To break the human body down to its elements, takes away the fact we have an eternal soul. This goes directly against a Creation and Creator Yahuwah, and therefore makes man 'God' by saying we created our circumstances therefore we make choice cause thats all we are, just a complex structure of protons neutrons and electrons.

We don't send out energies to people, but we do send out unclean spirits that are contained within ourselves, not demons but evil spirits that affect everyone. And we can send out good clean spirits that lift up people, and bring joy to their lives and give them hope.

Revelations 16:13 "And I saw three unclean spirits like frogs come out of the mouth of the dragon, and out of the mouth of the beast, and out of the mouth of the false prophet."

We don't realize how much of our lives is affected spiritually day to day. And when we learn to acknowledge it, we can understand how to control it.
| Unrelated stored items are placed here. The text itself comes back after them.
(** * Verification of delayqueue-rs (src/src/lib.rs)

    The library is a delay queue: a [Mutex<DelayQueueInner<T>>] holding a
    [BinaryHeap<Reverse<Arc<T>>>] and a leader slot [Option<ThreadId>], plus
    a [Condvar] named [available].

    The development has three layers:
    - [Heap]: the store, [std::collections::BinaryHeap] of [Reverse<_>]
      items, i.e. a min-heap on [T], on a [list T] with its [push], [pop],
      [peek] and the [sift_up] / [sift_down_to_bottom] of the standard
      library (a [Hole] move is written as a swap of two slots);
    - [Queue]: [DelayQueueInner], and the critical sections of
      [DelayQueue::put] and [DelayQueue::take] as pure functions of the
      locked state;
    - the system: threads with their program points, the condition
      variable (wait, wait_for, notify_one) and a clock, as a labelled
      step relation. *)

From stdpp Require Import base list gmap.
From Stdlib Require Import ZArith Lia Sorted.
From Stdlib Require Strings.String.

(* ------------------------------------------------------------------ *)
(** ** The item order *)

(** [T: Ord].  [le a b] is [a <= b].  The comparison of two
    [Reverse<Arc<T>>] values is the reversed comparison of the items, so
    the [BinaryHeap] (a max-heap) keeps the smallest item on top. *)
Section Heap.
Context {T : Type} (le : T -> T -> bool).

(** Parent and children positions, as in [BinaryHeap]:
    [parent = (hole.pos() - 1) / 2], first child [2 * pos + 1]. *)
Definition parent (i : nat) : nat := (i - 1) / 2.

(** Exchange of two slots: what [Hole::move_to] amounts to once the hole
    is filled again. *)
Definition swap (d : list T) (i j : nat) : list T :=
  match d !! i, d !! j with
  | Some a, Some b => <[i:=b]> (<[j:=a]> d)
  | _, _ => d
  end.

(** [BinaryHeap::sift_up(start, pos)]: the element at [pos] moves up while
    it is strictly smaller than its parent
    ([if hole.element() <= hole.get(parent) { break; }] on [Reverse]
    values, i.e. stop when [parent <= element]). *)
Fixpoint sift_up_fuel (fuel : nat) (start pos : nat) (d : list T)
  : list T :=
  match fuel with
  | O => d
  | S f =>
      if start <? pos then
        let p := parent pos in
        match d !! pos, d !! p with
        | Some e, Some pe =>
            if le pe e then d else sift_up_fuel f start p (swap d pos p)
        | _, _ => d
        end
      else d
  end.

Definition sift_up (start pos : nat) (d : list T) : list T :=
  sift_up_fuel (S pos) start pos d.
Yelling at someone, or putting them down, discouraging people is sending out unclean spirits to them, if they accept them it will negatively affect them, if they don't they will not be affected. Likewise with encouragement, love, and compassion sends out clean spirits that flow from around us and if the person accepts it, will be lifted up positively. This has nothing to do with our own power, but this is a power we don't see or understand fully, where we must be cautious always how to speak to people, as that is where these spirits come from, from our words out of our mouth like Revelations states.

What happens when you are 'moved' by a song? Or what happens when someone offends you or your family and you become upset? Or when your sad and someone just hugs you and doesnt say anything? How did you become 'empowered' by that song? Or why did you suddenly become angry at that person? Why did you right away feel compassion from that person who hugged you?

When in a relationship, these days men and women want the best for each other in the beginning, but after time of knowing each other, most get annnoyed by simple quirks or habits and also get lazy over time. In the beginning the 'love birds' are together dating, having fun, talking, helping one another, and after that they now are married or permanently together, the challenge or the fight for each other is over. And the desire for one another faulters, slides, or some cases is strengthened when people become closer. People don't send out 'energy' to each other in that instance but both individuals want the same thing, companionship and love. So they both comprimise a little to get what they want. And when you get it, its not always what you thought it would be.

Don't you sometimes work very hard for something you want for weeks, months at a time and the challenge to get it is what drives you. But when you get that item, and its in your hands, don't you feel unsatisfied with it? And lost the desire for it?

The struggle is what makes us move forward. When couples are no longer striving to please each other, or impressing one another so they can choose them, they lose their desire or drive for one another. Keep that in mind that todays society has ruined alot of the reason people get together for good and stay together with fulfilling relationships.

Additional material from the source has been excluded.